No one’s sure where the tennis term ‘love,’ meaning zero, comes from, but someone’s always complaining about it.
Here’s an example: “[Tennis players] argue that this absurd bit of terminology has been the chief reason for the charge of effeminacy which for years has been held against tennis, and they are probably right.”
That’s not something pulled off Reddit. It ran in the New York Times, albeit in 1919.
Tennis – a rhetorical repeller of manly men. As crusades go, it didn’t get far.
A hundred years later, someone’s found another reason to monkey with success. In a recent interview with the BBC, tennis great Billie Jean King recycled the old objection.
“I think [the scoring] should be one, two, three, four. Not 15-love, 30-love,” King said. “I mean, if you’re a kid? I didn’t come from tennis. I’m like, ‘What the heck’s that mean?’”
King would also like to put the players’ names on the back of their shirts and harmonize the number of sets played by men and women. King’s mission statement: “I want to make it easy for fans.”
By that logic, all sport should eventually morph into one all-encompassing game. They could call it Ball. The goal of Ball is to put ball in the hole. Ball goes to 10. Everyone understand Ball.
Is this where we’re at in terms of cultural aspiration? For everything to be so equal as to be indistinguishable? To knock the quirks out of every single thing so that it can be sold everywhere, to anyone, even those who can’t spare a bare minimum of brain power to figure out how it works?
King’s suggesting may make the grimmest sort of retail sense, but where’s the romance?
You’d think one of the most famous players of all time might be slugging on that side of the ledger.
But no, not in the go-go 2020s. The guiding principle of sport these days isn’t honour, excellence or history. It’s maximizing market share.
Do you remember the very first time you watched baseball and didn’t really understand what was going on? The broad strokes of any popular game are obvious, but the nuances confound the newcomer.
That isn’t a barrier to entry. It’s an invitation to join a club. People should and do enjoy complication. The more complicated something is, the more rewarding it is to learn it.
It’s what drives people to build their own deck and read more than one book on a topic. Curiosity is a pointy skill we’re all born with, which life then attempts to rub smooth over the next 80 years. Billie Jean King wants to make sure children have better access to sandpaper.
Sports is one of the last places a mass understanding of complicated processes still thrives. People love to say that Americans are stupid, but no country that spends its weekends watching 20 hours of football can be that dim. Football is at least as complicated as brainy pastimes like chess or crossword puzzles. There’s certainly a lot more to it than soccer or tennis.
The sort of American who can’t do long division or name the secretary of state can explain the draw play and identify it when they see it.
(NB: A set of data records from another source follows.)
Lemma Zdigits2_unique (m d : Z) :
  2 ^ (d - 1) <= m < 2 ^ d -> 0 < d -> Zdigits2 m = d.
Proof.
  intros [Hlo Hhi] Hd.
  assert (0 < m) as Hm by (pose proof (Z.pow_pos_nonneg 2 (d - 1)); lia).
  destruct m as [|p|p]; try lia. cbn [Zdigits2].
  pose proof (digits2_pos_bounds p) as [Hlo' Hhi'].
  set (d' := Z.pos (digits2_pos p)) in *.
  destruct (Z.lt_trichotomy d' d) as [Hlt|[Heq|Hgt]]; [|done|].
  - pose proof (Z.pow_le_mono_r 2 d' (d - 1) ltac:(lia) ltac:(lia)). lia.
  - pose proof (Z.pow_le_mono_r 2 d (d' - 1) ltac:(lia) ltac:(lia)). lia.
Qed.

Lemma shr_1_spec (m : Z) (r s : bool) :
  0 <= m ->
  shr_1 {| shr_m := m; shr_r := r; shr_s := s |}
  = {| shr_m := Z.div2 m; shr_r := Z.odd m; shr_s := r || s |}.
Proof. intros Hm. destruct m as [|[p|p|]|p]; done || lia. Qed.

(** [n + 1] shifts of an exact mantissa: the quotient, the bit below
    it and whether anything is left below that bit. *)
Lemma iter_shr_1_spec (n : nat) (m : Z) :
  0 <= m ->
  exists q (b : bool) sigma,
    Nat.iter (S n) shr_1 {| shr_m := m; shr_r := false; shr_s := false |}
    = {| shr_m := q; shr_r := b; shr_s := negb (sigma =? 0) |}
    /\ 0 <= q /\ 0 <= sigma < 2 ^ Z.of_nat n
    /\ m = q * 2 ^ (Z.of_nat n + 1)
           + (if b then 2 ^ Z.of_nat n else 0) + sigma.
Proof.
  intros Hm. induction n as [|n (q & b & sigma & Hiter & Hq & Hsigma & Hval)].
  - exists (Z.div2 m), (Z.odd m), 0. cbn [Nat.iter].
    rewrite shr_1_spec by done. split; [done|].
    pose proof (Z.div2_odd m) as Hodd.
    split; [apply Z.div2_nonneg; lia|]. split; [done|].
    change (2 ^ (Z.of_nat 0 + 1)) with 2. change (2 ^ Z.of_nat 0) with 1.
    destruct (Z.odd m); simpl in Hodd; lia.
  - exists (Z.div2 q), (Z.odd q), ((if b then 2 ^ Z.of_nat n else 0) + sigma).
    change (Nat.iter (S (S n)) shr_1 ?x) with (shr_1 (Nat.iter (S n) shr_1 x)).
    rewrite Hiter, shr_1_spec by done.
    pose proof (Z.div2_odd q) as Hodd.
    pose proof (Z.pow_pos_nonneg 2 (Z.of_nat n) ltac:(lia) ltac:(lia)) as Hpos.
    assert (2 ^ Z.of_nat (S n) = 2 * 2 ^ Z.of_nat n) as Hp1
        by (rewrite Nat2Z.inj_succ, Z.pow_succ_r; lia).
    assert (2 ^ (Z.of_nat n + 1) = 2 * 2 ^ Z.of_nat n) as Hp2
        by (rewrite Z.pow_add_r; lia).
    assert (2 ^ (Z.of_nat (S n) + 1) = 4 * 2 ^ Z.of_nat n) as Hp3
        by (rewrite Z.pow_add_r, Hp1; lia).
    split; [|split; [apply Z.div2_nonneg; lia|split]].
    + f_equal. destruct b; simpl.
      * symmetry. apply negb_true_iff, Z.eqb_neq. lia.
      * done.
    + rewrite Hp1. destruct b; lia.
    + rewrite Hp3, Hp1. rewrite Hp2 in Hval.
      destruct (Z.odd q); simpl in Hodd; destruct b; nia.
Qed.

Lemma iter_pos_nat {A : Type} (f : A -> A) (p : positive) (x : A) :
  SpecFloat.iter_pos f p x = Nat.iter (Pos.to_nat p) f x.
Proof.
  revert x. induction p as [p IH|p IH|]; intros x; cbn [SpecFloat.iter_pos].
  - rewrite !IH, Pos2Nat.inj_xI.
    replace (S (2 * Pos.to_nat p)) with (Pos.to_nat p + (Pos.to_nat p + 1))%nat
      by lia.
    by rewrite !Nat.iter_add.
  - rewrite !IH, Pos2Nat.inj_xO.
    replace (2 * Pos.to_nat p)%nat with (Pos.to_nat p + Pos.to_nat p)%nat
      by lia.
    by rewrite Nat.iter_add.
  - done.
Qed.

Lemma fexp_normal (x : Z) : -1021 <= x -> fexp prec emax x = x - 53.
Proof. intros Hx. unfold fexp, emin, prec, emax. lia. Qed.

(** The first step of rounding a mantissa of [d >= 53] digits in the
    normal range: the mantissa is shifted by [d - 53] and what is
    rounded from the shifted record is nearest to it. *)
Lemma shr_fexp_normal (m e d : Z) :
  2 ^ (d - 1) <= m < 2 ^ d -> 53 <= d -> -1074 <= e + d - 53 ->
  exists mrs,
    shr_fexp prec emax m e loc_Exact = (mrs, e + d - 53) /\
    (d = 53 -> mrs = {| shr_m := m; shr_r := false; shr_s := false |}) /\
    let m2 := round_nearest_even (shr_m mrs) (loc_of_shr_record mrs) in
    m / 2 ^ (d - 53) <= m2 <= m / 2 ^ (d - 53) + 1 /\
    2 * m2 * 2 ^ (d - 53) <= 2 * m + 2 ^ (d - 53).
Proof.
  intros Hm Hd He. unfold shr_fexp.
  rewrite (Zdigits2_unique m d Hm) by lia.
  rewrite fexp_normal by lia.
  replace (d + e - 53 - e) with (d - 53) by lia.
  assert (0 <= m) as Hm0 by (pose proof (Z.pow_pos_nonneg 2 (d - 1)); lia).
  destruct (d - 53) as [|p|p] eqn:Hk; [| |lia].
  - exists {| shr_m := m; shr_r := false; shr_s := false |}.
    cbn [shr shr_record_of_loc]. split; [f_equal; lia|]. split; [done|].
    cbn. rewrite Z.div_1_r. lia.
  - cbn [shr shr_record_of_loc]. rewrite iter_pos_nat.
    destruct (Pos2Nat.is_succ p) as [n Hn]. rewrite Hn.
    destruct (iter_shr_1_spec n m Hm0) as (q & b & sigma & -> & Hq & Hs & Hval).
    eexists. split; [f_equal; lia|]. split; [lia|].
    assert (Z.pos p = Z.of_nat n + 1) as -> by lia.
    pose proof (Z.pow_pos_nonneg 2 (Z.of_nat n) ltac:(lia) ltac:(lia)) as Hpos.
    assert (2 ^ (Z.of_nat n + 1) = 2 * 2 ^ Z.of_nat n) as Hp
        by (rewrite Z.pow_add_r; lia).
    rewrite Hp in *.
    assert (m / (2 * 2 ^ Z.of_nat n) = q) as ->.
    { symmetry.
      apply (Z.div_unique_pos m _ q ((if b then 2 ^ Z.of_nat n else 0) + sigma));
        destruct b; lia. }
    cbn [shr_m loc_of_shr_record shr_r shr_s].
    destruct b; [destruct (sigma =? 0) eqn:E|]; cbn [negb round_nearest_even].
    + apply Z.eqb_eq in E. destruct (Z.even q); nia.
    + nia.
    + destruct (negb (sigma =? 0)); cbn [round_nearest_even]; nia.
Qed.

(** Rounding a positive mantissa of [d >= 53] digits in the normal
    range: the result is the integer [m2] nearest to [m / 2^(d - 53)]
    (either neighbour in a tie) at exponent [e + d - 53], renormalised
    when [m2] is [2^53]. *)
Lemma binary_round_aux_normal (s : bool) (m e d : Z) :
  2 ^ (d - 1) <= m < 2 ^ d -> 53 <= d ->
  -1074 <= e + d - 53 -> e + d <= 1023 ->
  exists m2,
    m / 2 ^ (d - 53) <= m2 /\
    2 * m2 * 2 ^ (d - 53) <= 2 * m + 2 ^ (d - 53) /\
    2 ^ 52 <= m2 <= 2 ^ 53 /\
    binary_round_aux prec emax s m e loc_Exact =
    if m2 <? 2 ^ 53 then S754_finite s (Z.to_pos m2) (e + d - 53)
    else S754_finite s (Z.to_pos (2 ^ 52)) (e + d - 52).
Proof.
  intros Hm Hd Hlo Hhi.
  destruct (shr_fexp_normal m e d Hm Hd Hlo) as (mrs & Hshr & _ & Hround).
  set (m2 := round_nearest_even (shr_m mrs) (loc_of_shr_record mrs)) in *.
  cbv zeta in Hround. destruct Hround as [[Hq Hq'] Hnear].
  pose proof (Z.pow_pos_nonneg 2 (d - 53) ltac:(lia) ltac:(lia)) as Hpos.
  assert (2 ^ (d - 1) = 2 ^ 52 * 2 ^ (d - 53)) as Hp1
      by (rewrite <- Z.pow_add_r by lia; f_equal; lia).
  assert (2 ^ d = 2 ^ 53 * 2 ^ (d - 53)) as Hp2
      by (rewrite <- Z.pow_add_r by lia; f_equal; lia).
  assert (2 ^ 52 <= m / 2 ^ (d - 53)) as Hq1
      by (apply Z.div_le_lower_bound; lia).
  assert (m / 2 ^ (d - 53) < 2 ^ 53) as Hq2
      by (apply Z.div_lt_upper_bound; lia).
  exists m2. split; [done|]. split; [done|]. split; [lia|].
  unfold binary_round_aux. rewrite Hshr. fold m2.
  destruct (m2 <? 2 ^ 53) eqn:Hcarry.
  - apply Z.ltb_lt in Hcarry.
    destruct (shr_fexp_normal m2 (e + d - 53) 53 ltac:(lia) ltac:(lia)
                ltac:(lia)) as (mrs2 & -> & Hmrs2 & _).
    rewrite Hmrs2 by done. cbn [shr_m].
    destruct m2 as [|p|p]; try lia.
    replace (e + d - 53 + 53 - 53 <=? emax - prec) with true
      by (symmetry; apply Z.leb_le; unfold emax, prec; lia).
    f_equal. lia.
  - apply Z.ltb_ge in Hcarry. assert (m2 = 2 ^ 53) as -> by lia.
    unfold shr_fexp. rewrite (Zdigits2_unique (2 ^ 53) 54) by lia.
    rewrite fexp_normal by lia.
    replace (54 + (e + d - 53) - 53 - (e + d - 53)) with 1 by lia.
    cbn [shr shr_record_of_loc SpecFloat.iter_pos].
    change (shr_m (shr_1 {| shr_m := 2 ^ 53; shr_r := false; shr_s := false |}))
      with (2 ^ 52).
    change (2 ^ 52) with (Z.pos (Pos.pow 2 52)).
    replace (e + d - 53 + 1 <=? emax - prec) with true
      by (symmetry; apply Z.leb_le; unfold emax, prec; lia).
    f_equal. lia.
Qed.

Lemma iter_xO (p k : positive) : Z.pos (Pos.iter xO p k) = Z.pos p * 2 ^ Z.pos k.
Proof.
  induction k as [|k IH] using Pos.peano_ind.
  - cbn [Pos.iter]. rewrite Pos2Z.inj_xO. change (2 ^ 1) with 2. lia.
  - rewrite Pos.iter_succ, Pos2Z.inj_xO, IH, Pos2Z.inj_succ, Z.pow_succ_r; lia.
Qed.

(** An integer below 2^53 is a number with a mantissa of 53 digits. *)
Lemma of_Z_normal (z : Z) :
  0 < z < 2 ^ 53 ->
  exists s,
    0 <= s <= 52 /\ 2 ^ 52 <= z * 2 ^ s < 2 ^ 53 /\
    of_Z z = S754_finite false (Z.to_pos (z * 2 ^ s)) (- s).
Proof.
  intros Hz. destruct z as [|p|p]; try lia.
  unfold of_Z, binary_normalize, binary_round.
  pose proof (digits2_pos_bounds p) as Hd.
  set (d := Z.pos (digits2_pos p)) in *.
  assert (1 <= d <= 53) as Hd53.
  { split; [lia|].
    destruct (decide (d <= 53)) as [|Hgt]; [done|].
    pose proof (Z.pow_le_mono_r 2 53 (d - 1) ltac:(lia) ltac:(lia)). lia. }
  rewrite Z.add_0_r, fexp_normal by lia.
  exists (53 - d). split; [lia|].
  assert (2 ^ 52 <= Z.pos p * 2 ^ (53 - d) < 2 ^ 53) as Hnorm.
  { assert (2 ^ 52 = 2 ^ (d - 1) * 2 ^ (53 - d)) as ->
        by (rewrite <- Z.pow_add_r by lia; f_equal; lia).
    assert (2 ^ 53 = 2 ^ d * 2 ^ (53 - d)) as ->
        by (rewrite <- Z.pow_add_r by lia; f_equal; lia).
    pose proof (Z.pow_pos_nonneg 2 (53 - d) ltac:(lia) ltac:(lia)). nia. }
  split; [done|].
  assert (exists mz, shl_align p 0 (d - 53) = (mz, d - 53)
                     /\ Z.pos mz = Z.pos p * 2 ^ (53 - d)) as (mz & -> & Hmz).
  { unfold shl_align. rewrite Z.sub_0_r.
    destruct (d - 53) as [|k|k] eqn:Hk; [|lia|].
    - exists p. split; [done|]. replace (53 - d) with 0 by lia. lia.
    - exists (Pos.iter xO p k). split; [done|].
      rewrite iter_xO. f_equal. f_equal. lia. }
  destruct (binary_round_aux_normal false (Z.pos mz) (d - 53) 53
              ltac:(lia) ltac:(lia) ltac:(lia) ltac:(lia))
    as (m2 & Hq & Hnear & Hrange & ->).
  change (2 ^ (53 - 53)) with 1 in *. rewrite Z.div_1_r in Hq.
  assert (m2 = Z.pos mz) as -> by lia.
  replace (Z.pos mz <? 2 ^ 53) with true by (symmetry; apply Z.ltb_lt; lia).
  rewrite <- Hmz. f_equal. lia.
Qed.

(** Comparing two positive integers below 2^53 as numbers. *)
Lemma SFcompare_of_Z (a b : Z) :
  0 <= a < 2 ^ 53 -> 0 <= b < 2 ^ 53 ->
  SFcompare (of_Z a) (of_Z b) = Some (a ?= b).
Proof.
  intros Ha Hb.
  destruct (decide (a = 0)) as [->|Ha0].
  { destruct (decide (b = 0)) as [->|Hb0]; [done|].
    destruct (of_Z_normal b ltac:(lia)) as (sb & _ & _ & ->).
    change (of_Z 0) with (S754_zero false). cbn [SFcompare].
    f_equal. symmetry. apply Z.compare_lt_iff. lia. }
  destruct (of_Z_normal a ltac:(lia)) as (sa & Hsa & Hna & ->).
  destruct (decide (b = 0)) as [->|Hb0].
  { change (of_Z 0) with (S754_zero false). cbn [SFcompare].
    f_equal. symmetry. apply Z.compare_gt_iff. lia. }
  destruct (of_Z_normal b ltac:(lia)) as (sb & Hsb & Hnb & ->).
  cbn [SFcompare]. f_equal.
  pose proof (Z.pow_pos_nonneg 2 sa ltac:(lia) ltac:(lia)) as Hpa.
  pose proof (Z.pow_pos_nonneg 2 sb ltac:(lia) ltac:(lia)) as Hpb.
  destruct (Z.compare_spec (- sa) (- sb)) as [Heq|Hlt|Hgt].
  - assert (sa = sb) as -> by lia.
    rewrite Pos.compare_cont_spec.
    assert (forall c, Pos.switch_Eq Eq c = c) as -> by (by intros []).
    rewrite <- Z2Pos.inj_compare by lia.
    destruct (Z.compare_spec a b) as [->|Hab|Hab].
    + apply Z.compare_refl.
    + apply Z.compare_lt_iff. nia.
    + apply Z.compare_gt_iff. nia.
  - symmetry. apply Z.compare_lt_iff.
    assert (2 ^ sa = 2 ^ sb * 2 ^ (sa - sb)) as Hs
        by (rewrite <- Z.pow_add_r by lia; f_equal; lia).
    assert (2 <= 2 ^ (sa - sb))
      by (apply (Z.pow_le_mono_r 2 1 (sa - sb)); lia).
    nia.
  - symmetry. apply Z.compare_gt_iff.
    assert (2 ^ sb = 2 ^ sa * 2 ^ (sb - sa)) as Hs
        by (rewrite <- Z.pow_add_r by lia; f_equal; lia).
    assert (2 <= 2 ^ (sb - sa))
      by (apply (Z.pow_le_mono_r 2 1 (sb - sa)); lia).
    nia.
Qed.

(** [x / y = q] from the two bounds. *)
Lemma div_between (x y q : Z) : 0 < y -> y * q <= x < y * (q + 1) -> x / y = q.
Proof.
  intros Hy [Hlo Hhi]. apply Z.le_antisymm.
  - apply Z.lt_succ_r. by apply Z.div_lt_upper_bound.
  - by apply Z.div_le_lower_bound.
Qed.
That’s not nothing.
America’s problem isn’t collective smarts. It’s redistributing them to engineering, moral philosophy and cultivation of the martial arts. If that ever happens, we might all be singing The Star Spangled Banner.
Give football people this much – none of them would suggest that a touchdown be one point instead of six, or seven, or occasionally eight. Accepting the weirdness of the game’s scoring is the mark of an initiate. To question it highlights one’s lack of mature understanding.
This is what King is suggesting – that more adult things ought to be designed for children, or for people who think like children.
This approach, which is pervasive in entertainment, is based on two premises – that most people aren’t curious, and that the ultimate goal of any sport is to spread like an infection across the globe.
According to a study by the International Tennis Federation, just shy of 100 million people play tennis globally. Considering that the vast majority of the world’s inhabitants will never lay eyes on a tennis court, that’s a wild statistic. But what does tennis want? More.
At least you can say this much for King’s position – it’s rational. The more people watch tennis, the more money she makes. But I doubt a dumbed-down version of the game means a more successful tennis. I suspect the opposite is true.
The simplest sport in the world is running. Everybody, everywhere admires a great runner. We all intrinsically understand how it works. But outside of an Olympics, there is no clamour to watch running. Because it’s running.
Who wants to watch games a seven-year-old can fully grasp after a few seconds of observation? What is there to talk about?
I don’t want sports that are like every other sport, with all the same rules and conventions and terms of art. What’s the point of that?
I still do long division in my head, not because I’m any good at it, but because I worry that if I stop, I will forget how. I could do with more complexity in my life, not less.
That is the purest sporting impulse – to attempt mastery at something, while accepting that mastery is beyond you. Realizing that even the very best in the world are out six or seven times out of every 10 at the plate. It’s getting beyond the wins and losses to the philosophy of the thing.
The point of watching other people play games isn’t just to while away the idle days. Ideally, it’s to get you to the point where you realize that the rules of the game – especially the ones that don’t seem to make sense at first – inform your understanding of everything else in life.